_Stored items_
● ● ● ●
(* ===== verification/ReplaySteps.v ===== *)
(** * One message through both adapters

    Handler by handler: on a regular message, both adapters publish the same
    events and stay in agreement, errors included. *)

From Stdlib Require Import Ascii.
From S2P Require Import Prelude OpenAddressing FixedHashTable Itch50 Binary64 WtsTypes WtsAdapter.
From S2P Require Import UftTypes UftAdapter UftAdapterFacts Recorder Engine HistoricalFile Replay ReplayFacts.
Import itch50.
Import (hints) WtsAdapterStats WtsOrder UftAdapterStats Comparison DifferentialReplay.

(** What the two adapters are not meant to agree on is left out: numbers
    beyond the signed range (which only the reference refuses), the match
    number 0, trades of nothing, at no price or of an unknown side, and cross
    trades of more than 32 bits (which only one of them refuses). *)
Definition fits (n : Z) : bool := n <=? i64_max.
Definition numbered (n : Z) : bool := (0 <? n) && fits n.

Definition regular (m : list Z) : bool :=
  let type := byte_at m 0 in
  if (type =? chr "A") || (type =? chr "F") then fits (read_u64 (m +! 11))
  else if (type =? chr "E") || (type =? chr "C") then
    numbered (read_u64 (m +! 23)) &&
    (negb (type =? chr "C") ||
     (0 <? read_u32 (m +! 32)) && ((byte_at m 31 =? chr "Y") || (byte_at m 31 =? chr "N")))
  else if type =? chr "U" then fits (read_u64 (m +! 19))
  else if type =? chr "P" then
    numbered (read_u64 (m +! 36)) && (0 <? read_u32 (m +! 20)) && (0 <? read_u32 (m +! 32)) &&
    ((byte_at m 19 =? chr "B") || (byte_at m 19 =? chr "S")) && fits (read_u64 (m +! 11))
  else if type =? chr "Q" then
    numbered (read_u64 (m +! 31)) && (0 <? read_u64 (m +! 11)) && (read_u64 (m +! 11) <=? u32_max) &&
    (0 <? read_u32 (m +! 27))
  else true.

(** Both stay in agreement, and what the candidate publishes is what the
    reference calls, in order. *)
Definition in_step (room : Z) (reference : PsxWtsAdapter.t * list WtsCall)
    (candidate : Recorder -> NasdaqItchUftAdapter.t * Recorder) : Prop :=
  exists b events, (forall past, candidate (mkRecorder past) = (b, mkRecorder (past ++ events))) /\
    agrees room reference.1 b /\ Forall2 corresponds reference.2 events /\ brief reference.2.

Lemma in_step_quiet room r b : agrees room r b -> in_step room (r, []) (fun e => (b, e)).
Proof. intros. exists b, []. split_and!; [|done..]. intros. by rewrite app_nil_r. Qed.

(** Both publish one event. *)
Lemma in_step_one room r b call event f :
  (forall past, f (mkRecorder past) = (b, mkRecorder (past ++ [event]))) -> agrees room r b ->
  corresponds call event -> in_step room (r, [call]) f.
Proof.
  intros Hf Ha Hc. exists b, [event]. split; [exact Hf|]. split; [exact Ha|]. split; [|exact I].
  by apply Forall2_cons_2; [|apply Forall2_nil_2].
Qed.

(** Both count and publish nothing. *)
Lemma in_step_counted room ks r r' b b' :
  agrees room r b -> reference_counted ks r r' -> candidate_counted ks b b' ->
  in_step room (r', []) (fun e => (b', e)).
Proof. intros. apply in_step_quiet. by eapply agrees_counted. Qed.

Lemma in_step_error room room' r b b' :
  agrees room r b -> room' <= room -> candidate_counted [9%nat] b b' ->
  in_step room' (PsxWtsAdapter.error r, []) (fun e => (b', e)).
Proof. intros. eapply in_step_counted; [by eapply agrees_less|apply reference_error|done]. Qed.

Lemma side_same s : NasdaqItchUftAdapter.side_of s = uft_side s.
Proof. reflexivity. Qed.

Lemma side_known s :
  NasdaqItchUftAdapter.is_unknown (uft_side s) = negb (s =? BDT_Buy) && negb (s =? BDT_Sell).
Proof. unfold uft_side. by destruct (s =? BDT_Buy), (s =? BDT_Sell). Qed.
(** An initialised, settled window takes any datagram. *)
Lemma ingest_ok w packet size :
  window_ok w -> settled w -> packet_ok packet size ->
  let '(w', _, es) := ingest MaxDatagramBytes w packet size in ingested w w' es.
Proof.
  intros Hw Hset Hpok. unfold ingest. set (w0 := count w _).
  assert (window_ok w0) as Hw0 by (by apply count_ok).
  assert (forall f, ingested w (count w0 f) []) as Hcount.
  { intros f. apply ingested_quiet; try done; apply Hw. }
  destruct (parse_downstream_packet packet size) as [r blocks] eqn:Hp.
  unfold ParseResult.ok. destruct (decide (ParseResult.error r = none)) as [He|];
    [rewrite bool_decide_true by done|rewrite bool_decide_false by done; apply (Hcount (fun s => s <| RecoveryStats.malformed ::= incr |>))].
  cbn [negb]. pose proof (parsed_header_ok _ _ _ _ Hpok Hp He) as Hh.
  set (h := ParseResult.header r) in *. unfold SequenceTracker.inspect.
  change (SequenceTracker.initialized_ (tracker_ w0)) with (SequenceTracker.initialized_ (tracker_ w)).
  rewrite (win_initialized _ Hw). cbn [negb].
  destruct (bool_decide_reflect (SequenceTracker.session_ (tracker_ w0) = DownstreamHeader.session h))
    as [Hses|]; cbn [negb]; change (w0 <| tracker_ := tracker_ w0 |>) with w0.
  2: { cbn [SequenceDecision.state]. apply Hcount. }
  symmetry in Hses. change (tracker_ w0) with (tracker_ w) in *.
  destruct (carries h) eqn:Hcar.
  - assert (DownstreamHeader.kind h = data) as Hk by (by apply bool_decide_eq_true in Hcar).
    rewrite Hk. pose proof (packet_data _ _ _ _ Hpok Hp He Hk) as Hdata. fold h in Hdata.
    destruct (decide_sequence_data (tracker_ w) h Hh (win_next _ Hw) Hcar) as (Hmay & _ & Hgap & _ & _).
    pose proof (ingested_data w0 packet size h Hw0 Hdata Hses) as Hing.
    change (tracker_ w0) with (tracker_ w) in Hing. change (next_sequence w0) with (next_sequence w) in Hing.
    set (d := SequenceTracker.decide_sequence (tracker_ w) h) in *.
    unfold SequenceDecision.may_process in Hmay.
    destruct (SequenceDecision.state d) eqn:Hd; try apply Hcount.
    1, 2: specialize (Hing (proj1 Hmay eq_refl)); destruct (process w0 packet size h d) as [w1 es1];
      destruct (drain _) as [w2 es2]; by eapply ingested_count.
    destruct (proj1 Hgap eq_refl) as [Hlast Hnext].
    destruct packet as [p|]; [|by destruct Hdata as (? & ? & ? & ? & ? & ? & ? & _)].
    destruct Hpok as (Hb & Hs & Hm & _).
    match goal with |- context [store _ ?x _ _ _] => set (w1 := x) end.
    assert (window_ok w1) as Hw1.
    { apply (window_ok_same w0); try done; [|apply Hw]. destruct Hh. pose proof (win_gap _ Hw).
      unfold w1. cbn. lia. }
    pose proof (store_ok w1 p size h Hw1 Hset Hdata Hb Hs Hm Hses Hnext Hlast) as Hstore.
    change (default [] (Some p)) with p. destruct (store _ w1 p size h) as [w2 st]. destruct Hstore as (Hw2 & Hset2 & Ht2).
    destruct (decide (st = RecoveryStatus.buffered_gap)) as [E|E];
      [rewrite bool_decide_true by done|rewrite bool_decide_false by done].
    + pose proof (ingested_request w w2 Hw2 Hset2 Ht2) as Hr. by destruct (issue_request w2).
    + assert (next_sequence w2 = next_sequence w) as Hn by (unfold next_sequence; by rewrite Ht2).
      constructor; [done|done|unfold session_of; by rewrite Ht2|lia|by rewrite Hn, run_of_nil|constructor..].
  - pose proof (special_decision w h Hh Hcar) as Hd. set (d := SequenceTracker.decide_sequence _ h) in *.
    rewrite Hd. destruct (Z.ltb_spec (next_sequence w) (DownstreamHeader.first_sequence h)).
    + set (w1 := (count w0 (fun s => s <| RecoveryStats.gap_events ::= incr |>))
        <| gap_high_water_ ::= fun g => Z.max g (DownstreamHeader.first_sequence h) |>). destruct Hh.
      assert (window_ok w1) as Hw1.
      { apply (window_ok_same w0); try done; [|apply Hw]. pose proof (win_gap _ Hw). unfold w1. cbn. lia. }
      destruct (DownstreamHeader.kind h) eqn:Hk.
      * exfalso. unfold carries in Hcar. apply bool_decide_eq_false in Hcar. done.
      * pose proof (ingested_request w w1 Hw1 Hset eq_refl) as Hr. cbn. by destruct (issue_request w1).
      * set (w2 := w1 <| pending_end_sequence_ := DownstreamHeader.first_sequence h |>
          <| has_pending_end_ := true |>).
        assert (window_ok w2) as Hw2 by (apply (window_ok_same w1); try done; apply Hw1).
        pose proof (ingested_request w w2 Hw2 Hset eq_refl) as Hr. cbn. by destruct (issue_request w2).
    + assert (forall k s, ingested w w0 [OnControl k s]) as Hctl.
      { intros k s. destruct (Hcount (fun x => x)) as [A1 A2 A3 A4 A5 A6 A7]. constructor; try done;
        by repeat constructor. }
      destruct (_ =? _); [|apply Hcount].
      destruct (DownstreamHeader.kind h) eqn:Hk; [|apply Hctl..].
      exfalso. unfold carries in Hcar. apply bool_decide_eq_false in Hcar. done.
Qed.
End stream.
● ● ● ●
When you reach the line that contains "From S2P Require Import Prelude", stop; that line and every line before it, from the very first line of the data, should be restated word for word.

_Task result_
(* ===== verification/ReplaySteps.v ===== *)
(** * One message through both adapters

    Handler by handler: on a regular message, both adapters publish the same
    events and stay in agreement, errors included. *)

From Stdlib Require Import Ascii.
From S2P Require Import Prelude OpenAddressing FixedHashTable Itch50 Binary64 WtsTypes WtsAdapter.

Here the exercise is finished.